Go through the material and copy every line in which "name" appears.

• **PROVIDED MATERIAL**
Content starts
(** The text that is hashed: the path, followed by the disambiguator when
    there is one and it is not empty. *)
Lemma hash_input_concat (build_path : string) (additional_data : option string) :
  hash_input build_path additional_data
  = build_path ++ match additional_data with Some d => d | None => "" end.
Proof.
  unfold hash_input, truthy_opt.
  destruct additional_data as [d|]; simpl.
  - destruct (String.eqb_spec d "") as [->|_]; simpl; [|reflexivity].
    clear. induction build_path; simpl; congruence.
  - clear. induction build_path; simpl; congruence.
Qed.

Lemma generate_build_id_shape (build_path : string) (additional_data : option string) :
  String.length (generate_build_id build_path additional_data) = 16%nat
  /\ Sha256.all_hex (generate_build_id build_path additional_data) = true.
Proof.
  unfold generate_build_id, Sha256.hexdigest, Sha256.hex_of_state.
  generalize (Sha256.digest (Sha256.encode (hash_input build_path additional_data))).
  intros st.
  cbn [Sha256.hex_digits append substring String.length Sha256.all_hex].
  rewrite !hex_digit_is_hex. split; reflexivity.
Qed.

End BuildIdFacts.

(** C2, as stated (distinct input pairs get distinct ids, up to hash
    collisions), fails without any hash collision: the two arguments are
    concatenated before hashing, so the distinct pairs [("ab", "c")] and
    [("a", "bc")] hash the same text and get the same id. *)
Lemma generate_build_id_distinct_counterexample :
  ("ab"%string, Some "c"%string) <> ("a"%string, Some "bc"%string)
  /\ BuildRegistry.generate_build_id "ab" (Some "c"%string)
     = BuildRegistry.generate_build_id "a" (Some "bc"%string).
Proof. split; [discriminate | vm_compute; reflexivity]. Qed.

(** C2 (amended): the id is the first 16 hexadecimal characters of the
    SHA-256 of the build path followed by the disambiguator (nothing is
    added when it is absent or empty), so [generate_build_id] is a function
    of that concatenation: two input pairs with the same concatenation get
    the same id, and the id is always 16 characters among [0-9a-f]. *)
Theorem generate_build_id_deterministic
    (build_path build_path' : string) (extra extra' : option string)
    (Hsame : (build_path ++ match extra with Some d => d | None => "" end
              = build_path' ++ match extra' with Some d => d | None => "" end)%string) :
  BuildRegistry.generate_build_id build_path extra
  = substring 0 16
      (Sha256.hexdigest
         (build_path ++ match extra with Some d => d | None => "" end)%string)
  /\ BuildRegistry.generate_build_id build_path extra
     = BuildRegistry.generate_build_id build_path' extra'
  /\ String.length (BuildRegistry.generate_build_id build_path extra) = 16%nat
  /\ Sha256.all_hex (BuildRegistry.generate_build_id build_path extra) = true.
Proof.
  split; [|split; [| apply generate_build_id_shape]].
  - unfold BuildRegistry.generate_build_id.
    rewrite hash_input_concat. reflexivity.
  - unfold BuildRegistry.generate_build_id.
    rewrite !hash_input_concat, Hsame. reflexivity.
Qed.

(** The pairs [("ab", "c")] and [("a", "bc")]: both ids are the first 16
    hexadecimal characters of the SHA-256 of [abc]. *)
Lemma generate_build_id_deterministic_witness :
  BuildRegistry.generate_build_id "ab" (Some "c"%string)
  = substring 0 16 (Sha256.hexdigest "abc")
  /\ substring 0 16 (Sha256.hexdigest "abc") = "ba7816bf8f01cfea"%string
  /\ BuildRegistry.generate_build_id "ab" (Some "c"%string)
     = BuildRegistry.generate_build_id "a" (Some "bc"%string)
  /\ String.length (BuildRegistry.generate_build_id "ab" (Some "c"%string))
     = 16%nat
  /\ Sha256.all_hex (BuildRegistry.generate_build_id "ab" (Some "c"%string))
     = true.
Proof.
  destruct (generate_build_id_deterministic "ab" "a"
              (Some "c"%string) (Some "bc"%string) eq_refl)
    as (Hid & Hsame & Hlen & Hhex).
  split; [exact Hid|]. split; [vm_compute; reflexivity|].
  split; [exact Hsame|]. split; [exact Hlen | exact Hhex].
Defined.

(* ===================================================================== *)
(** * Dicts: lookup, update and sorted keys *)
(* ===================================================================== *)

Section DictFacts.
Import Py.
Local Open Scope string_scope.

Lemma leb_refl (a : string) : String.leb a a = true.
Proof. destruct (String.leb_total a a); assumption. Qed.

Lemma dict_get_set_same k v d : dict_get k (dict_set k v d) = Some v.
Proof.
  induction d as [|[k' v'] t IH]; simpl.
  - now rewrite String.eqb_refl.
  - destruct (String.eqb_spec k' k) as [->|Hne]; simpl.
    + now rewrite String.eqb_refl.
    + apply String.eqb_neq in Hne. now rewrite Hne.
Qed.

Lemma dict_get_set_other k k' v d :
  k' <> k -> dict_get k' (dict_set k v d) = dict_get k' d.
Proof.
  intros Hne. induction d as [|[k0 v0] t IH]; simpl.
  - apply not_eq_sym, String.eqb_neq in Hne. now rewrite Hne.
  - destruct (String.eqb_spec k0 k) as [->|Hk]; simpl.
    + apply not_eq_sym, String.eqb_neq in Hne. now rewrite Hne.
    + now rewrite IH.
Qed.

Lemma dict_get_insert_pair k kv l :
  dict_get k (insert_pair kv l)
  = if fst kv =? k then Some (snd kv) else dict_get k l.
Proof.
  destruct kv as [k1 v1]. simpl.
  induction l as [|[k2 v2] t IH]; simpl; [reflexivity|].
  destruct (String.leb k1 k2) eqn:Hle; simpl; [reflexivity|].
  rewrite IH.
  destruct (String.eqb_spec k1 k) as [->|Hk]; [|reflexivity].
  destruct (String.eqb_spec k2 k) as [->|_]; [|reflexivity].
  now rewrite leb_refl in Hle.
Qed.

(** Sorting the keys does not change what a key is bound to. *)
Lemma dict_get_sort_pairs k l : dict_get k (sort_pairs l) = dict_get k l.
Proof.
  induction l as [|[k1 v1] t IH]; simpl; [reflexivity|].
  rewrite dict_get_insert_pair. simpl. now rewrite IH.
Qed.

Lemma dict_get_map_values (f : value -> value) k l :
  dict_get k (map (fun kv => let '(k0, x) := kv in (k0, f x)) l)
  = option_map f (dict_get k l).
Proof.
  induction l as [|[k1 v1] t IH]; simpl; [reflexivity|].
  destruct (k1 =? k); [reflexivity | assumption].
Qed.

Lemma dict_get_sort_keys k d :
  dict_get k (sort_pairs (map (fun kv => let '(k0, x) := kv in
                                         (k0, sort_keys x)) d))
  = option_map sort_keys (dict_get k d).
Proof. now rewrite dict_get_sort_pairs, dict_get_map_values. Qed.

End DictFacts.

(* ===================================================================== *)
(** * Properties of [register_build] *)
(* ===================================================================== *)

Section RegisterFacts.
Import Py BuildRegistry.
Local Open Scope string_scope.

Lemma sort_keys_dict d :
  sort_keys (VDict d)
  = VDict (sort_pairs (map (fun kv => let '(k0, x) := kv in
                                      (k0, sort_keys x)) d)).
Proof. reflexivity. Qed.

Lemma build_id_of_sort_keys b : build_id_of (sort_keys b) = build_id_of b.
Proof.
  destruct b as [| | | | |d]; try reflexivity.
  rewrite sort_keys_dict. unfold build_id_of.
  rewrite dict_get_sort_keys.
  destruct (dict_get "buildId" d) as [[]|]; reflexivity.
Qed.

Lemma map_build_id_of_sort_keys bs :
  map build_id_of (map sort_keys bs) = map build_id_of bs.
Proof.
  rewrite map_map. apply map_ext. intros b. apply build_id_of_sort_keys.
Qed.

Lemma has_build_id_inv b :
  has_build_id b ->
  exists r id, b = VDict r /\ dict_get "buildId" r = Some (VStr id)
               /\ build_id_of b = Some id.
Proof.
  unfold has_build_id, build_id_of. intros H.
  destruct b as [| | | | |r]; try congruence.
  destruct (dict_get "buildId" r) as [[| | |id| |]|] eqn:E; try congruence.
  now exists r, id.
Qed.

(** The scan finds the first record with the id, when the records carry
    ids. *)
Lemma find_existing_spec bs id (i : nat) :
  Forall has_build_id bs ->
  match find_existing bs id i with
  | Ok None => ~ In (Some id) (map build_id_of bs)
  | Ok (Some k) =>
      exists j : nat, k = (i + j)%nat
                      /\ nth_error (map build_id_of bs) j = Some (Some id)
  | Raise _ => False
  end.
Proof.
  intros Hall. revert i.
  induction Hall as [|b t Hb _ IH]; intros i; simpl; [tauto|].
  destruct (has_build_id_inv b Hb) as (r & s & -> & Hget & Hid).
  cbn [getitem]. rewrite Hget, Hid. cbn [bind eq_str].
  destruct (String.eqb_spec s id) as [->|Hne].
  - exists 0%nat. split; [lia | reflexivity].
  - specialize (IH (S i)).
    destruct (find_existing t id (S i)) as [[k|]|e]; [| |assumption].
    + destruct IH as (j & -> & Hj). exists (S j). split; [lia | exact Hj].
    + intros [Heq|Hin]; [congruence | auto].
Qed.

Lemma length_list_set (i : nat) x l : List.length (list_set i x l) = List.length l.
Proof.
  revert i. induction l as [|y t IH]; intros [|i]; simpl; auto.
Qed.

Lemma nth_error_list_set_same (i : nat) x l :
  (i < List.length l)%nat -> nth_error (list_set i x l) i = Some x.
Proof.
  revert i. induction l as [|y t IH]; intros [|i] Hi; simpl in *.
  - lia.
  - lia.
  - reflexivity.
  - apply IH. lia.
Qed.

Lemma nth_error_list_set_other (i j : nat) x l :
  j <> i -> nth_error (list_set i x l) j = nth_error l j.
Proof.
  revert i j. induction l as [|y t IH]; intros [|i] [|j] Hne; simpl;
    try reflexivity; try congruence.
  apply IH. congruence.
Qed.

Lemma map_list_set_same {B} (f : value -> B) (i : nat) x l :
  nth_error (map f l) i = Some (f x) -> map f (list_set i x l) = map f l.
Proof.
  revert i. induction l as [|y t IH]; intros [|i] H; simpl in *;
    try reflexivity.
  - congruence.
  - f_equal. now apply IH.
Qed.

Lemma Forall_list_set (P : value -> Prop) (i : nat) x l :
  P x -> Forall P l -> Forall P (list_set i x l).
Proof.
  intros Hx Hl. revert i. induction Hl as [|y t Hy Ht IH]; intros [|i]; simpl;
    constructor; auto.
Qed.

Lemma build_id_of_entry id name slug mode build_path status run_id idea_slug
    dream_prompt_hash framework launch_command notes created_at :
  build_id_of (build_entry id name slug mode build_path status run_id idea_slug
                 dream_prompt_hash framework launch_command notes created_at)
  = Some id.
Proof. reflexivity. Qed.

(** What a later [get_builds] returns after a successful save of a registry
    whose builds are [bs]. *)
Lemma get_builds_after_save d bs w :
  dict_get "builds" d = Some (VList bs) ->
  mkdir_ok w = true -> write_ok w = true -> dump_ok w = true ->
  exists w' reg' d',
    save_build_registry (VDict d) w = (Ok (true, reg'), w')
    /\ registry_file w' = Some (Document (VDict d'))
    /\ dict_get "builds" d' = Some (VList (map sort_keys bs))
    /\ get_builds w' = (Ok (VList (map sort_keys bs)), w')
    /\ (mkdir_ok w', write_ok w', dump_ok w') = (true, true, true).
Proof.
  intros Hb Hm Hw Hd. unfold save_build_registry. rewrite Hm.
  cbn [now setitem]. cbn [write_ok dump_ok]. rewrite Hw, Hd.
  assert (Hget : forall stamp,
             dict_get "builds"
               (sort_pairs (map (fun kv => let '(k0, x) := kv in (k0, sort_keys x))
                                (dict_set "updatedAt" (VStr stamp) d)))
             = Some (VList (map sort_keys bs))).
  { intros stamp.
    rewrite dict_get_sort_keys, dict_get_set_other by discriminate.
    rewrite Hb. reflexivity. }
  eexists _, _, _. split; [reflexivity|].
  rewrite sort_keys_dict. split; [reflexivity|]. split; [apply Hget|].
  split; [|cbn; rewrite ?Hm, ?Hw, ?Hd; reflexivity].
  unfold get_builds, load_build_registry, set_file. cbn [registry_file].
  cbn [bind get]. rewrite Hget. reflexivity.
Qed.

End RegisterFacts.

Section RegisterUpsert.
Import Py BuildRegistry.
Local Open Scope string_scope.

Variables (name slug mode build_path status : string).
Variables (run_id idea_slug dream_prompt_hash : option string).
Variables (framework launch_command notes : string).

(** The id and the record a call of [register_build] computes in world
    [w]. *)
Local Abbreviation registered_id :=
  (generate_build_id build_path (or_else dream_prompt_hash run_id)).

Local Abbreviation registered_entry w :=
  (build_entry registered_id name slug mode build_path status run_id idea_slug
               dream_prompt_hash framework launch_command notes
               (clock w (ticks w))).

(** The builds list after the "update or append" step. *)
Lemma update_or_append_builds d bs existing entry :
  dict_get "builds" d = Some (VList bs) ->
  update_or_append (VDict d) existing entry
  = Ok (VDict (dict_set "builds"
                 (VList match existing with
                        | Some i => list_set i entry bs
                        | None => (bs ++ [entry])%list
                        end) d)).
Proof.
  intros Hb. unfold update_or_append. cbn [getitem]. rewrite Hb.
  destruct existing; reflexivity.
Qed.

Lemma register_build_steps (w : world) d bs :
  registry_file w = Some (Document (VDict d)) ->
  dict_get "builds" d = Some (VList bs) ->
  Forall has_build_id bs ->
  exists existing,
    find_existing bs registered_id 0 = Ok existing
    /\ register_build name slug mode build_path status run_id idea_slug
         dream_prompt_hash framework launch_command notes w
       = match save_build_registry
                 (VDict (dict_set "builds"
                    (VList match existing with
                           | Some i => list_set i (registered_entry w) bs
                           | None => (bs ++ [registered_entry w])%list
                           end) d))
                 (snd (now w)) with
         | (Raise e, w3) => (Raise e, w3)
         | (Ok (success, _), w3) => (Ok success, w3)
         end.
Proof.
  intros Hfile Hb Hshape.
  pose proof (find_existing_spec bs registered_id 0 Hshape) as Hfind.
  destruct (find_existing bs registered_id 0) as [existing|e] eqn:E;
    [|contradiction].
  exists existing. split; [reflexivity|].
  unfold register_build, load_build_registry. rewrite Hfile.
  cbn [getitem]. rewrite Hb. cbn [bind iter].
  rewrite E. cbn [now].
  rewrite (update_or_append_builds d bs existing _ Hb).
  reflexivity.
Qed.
Content ends
• **YOUR SOLUTION**
Lemma build_id_of_entry id name slug mode build_path status run_id idea_slug
  build_id_of (build_entry id name slug mode build_path status run_id idea_slug
Variables (name slug mode build_path status : string).
  (build_entry registered_id name slug mode build_path status run_id idea_slug
    /\ register_build name slug mode build_path status run_id idea_slug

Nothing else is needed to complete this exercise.